* [TASK OBJECTIVE]
All lines below containing "ordered" are to be listed.

* [Records from a dataset]
^^^^
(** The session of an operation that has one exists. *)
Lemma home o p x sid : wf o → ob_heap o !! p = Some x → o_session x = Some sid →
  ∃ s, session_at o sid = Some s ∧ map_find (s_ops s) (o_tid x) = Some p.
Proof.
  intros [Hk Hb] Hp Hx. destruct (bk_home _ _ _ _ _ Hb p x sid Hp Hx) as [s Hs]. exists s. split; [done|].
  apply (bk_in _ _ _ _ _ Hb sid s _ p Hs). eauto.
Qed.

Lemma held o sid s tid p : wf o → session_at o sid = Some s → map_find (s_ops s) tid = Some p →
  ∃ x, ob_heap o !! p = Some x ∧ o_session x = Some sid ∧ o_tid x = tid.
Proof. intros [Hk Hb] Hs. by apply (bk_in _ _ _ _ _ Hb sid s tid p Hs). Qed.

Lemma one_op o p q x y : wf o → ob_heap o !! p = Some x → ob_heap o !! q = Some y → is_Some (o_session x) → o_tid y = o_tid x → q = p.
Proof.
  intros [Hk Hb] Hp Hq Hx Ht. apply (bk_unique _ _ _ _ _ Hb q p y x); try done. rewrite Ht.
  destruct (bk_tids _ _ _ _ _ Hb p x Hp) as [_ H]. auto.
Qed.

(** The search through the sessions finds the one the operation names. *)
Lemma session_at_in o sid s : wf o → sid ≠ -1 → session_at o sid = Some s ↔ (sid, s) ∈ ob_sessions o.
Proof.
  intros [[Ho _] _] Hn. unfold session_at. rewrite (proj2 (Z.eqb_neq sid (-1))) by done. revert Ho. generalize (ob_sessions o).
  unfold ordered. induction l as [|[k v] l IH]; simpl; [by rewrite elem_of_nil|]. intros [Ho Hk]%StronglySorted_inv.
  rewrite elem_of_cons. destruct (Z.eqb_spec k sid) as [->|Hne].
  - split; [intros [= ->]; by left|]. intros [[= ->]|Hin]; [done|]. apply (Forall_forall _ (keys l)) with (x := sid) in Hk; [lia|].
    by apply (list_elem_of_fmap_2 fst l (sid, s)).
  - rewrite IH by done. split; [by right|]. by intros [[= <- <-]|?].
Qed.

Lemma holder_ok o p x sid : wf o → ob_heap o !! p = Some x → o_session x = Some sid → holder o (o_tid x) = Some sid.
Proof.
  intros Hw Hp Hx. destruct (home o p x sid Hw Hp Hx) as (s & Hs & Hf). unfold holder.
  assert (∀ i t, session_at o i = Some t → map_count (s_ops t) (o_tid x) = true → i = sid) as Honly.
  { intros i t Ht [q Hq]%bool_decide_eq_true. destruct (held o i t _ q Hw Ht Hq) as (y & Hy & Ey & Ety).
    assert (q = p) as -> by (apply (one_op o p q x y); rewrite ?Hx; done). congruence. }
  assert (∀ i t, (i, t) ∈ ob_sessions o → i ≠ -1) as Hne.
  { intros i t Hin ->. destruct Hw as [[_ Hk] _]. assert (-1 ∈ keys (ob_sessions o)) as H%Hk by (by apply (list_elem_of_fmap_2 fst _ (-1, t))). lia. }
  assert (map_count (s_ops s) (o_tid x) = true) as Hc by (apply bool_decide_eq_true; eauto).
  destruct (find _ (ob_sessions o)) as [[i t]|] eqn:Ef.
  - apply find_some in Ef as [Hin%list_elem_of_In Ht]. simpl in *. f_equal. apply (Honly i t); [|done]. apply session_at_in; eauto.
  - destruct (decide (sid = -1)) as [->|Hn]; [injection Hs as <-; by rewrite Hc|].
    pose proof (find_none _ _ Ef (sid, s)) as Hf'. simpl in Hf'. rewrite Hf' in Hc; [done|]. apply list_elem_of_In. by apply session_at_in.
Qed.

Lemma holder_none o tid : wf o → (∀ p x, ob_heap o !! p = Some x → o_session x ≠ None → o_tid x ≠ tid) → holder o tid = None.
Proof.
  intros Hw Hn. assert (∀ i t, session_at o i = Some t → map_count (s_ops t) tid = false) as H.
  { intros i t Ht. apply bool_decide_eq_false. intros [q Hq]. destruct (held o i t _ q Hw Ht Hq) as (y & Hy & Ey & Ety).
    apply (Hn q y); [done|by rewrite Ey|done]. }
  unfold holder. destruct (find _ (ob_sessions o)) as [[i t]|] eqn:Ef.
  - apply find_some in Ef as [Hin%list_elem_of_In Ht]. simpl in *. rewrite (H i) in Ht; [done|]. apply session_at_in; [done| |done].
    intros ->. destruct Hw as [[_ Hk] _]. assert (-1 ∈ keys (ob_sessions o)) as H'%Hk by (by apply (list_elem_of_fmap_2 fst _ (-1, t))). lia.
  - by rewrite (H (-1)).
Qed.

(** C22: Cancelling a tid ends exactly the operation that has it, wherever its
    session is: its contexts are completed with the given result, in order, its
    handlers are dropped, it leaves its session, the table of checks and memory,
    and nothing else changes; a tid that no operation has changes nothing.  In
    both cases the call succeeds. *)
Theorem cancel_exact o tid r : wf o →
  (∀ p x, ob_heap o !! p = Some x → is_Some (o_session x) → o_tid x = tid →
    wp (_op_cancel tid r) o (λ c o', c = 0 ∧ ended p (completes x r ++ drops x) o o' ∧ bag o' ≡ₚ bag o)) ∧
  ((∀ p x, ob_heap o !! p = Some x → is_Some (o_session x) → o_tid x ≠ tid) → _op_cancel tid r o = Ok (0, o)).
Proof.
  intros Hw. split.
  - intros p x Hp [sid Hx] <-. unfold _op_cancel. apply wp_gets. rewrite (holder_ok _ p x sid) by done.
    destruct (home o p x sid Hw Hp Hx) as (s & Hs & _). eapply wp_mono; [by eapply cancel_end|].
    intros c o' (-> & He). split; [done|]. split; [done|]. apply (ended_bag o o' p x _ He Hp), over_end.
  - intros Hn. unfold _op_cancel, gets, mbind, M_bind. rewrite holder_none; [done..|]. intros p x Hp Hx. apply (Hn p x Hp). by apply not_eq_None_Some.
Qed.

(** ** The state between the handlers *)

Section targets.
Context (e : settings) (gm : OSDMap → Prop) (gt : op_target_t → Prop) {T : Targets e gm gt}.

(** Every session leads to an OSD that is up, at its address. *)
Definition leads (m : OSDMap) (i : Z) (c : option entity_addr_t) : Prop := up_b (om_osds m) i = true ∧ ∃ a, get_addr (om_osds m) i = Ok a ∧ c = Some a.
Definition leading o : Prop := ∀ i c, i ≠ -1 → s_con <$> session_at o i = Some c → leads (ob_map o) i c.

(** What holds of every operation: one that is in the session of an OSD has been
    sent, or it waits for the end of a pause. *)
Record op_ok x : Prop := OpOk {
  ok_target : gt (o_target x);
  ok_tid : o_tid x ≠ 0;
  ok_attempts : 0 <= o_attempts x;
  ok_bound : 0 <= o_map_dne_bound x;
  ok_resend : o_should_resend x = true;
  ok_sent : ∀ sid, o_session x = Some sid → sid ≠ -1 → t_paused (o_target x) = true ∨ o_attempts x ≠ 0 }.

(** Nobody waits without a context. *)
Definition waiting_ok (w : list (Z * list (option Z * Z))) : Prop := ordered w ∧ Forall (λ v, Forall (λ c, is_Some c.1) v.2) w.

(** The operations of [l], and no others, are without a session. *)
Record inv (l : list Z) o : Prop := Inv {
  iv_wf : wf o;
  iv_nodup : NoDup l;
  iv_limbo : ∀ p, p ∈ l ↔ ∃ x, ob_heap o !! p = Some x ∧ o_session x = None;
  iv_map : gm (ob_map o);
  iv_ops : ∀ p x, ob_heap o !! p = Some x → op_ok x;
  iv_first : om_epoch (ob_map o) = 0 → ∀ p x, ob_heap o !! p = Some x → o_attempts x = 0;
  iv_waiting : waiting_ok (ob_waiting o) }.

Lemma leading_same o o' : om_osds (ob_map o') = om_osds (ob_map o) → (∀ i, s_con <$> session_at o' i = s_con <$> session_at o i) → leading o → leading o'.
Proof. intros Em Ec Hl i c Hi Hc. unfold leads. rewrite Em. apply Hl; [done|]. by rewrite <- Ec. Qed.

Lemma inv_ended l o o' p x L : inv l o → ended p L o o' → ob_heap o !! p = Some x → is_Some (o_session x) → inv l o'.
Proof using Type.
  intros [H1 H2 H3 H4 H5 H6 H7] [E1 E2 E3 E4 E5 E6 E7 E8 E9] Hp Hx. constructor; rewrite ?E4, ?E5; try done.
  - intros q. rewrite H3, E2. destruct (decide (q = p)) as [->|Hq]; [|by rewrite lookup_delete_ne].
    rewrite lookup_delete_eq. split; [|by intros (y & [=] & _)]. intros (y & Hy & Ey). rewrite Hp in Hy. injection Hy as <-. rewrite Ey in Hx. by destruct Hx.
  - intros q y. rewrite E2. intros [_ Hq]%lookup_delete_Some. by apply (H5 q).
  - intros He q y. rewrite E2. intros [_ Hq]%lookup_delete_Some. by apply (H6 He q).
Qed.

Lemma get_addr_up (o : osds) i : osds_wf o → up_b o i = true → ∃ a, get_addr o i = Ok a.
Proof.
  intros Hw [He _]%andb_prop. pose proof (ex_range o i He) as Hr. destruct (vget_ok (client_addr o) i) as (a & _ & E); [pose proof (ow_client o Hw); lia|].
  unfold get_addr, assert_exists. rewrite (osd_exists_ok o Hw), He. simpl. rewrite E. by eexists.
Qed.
^^^^
* [THE ANSWER]
  unfold ordered. induction l as [|[k v] l IH]; simpl; [by rewrite elem_of_nil|]. intros [Ho Hk]%StronglySorted_inv.
Definition waiting_ok (w : list (Z * list (option Z * Z))) : Prop := ordered w ∧ Forall (λ v, Forall (λ c, is_Some c.1) v.2) w.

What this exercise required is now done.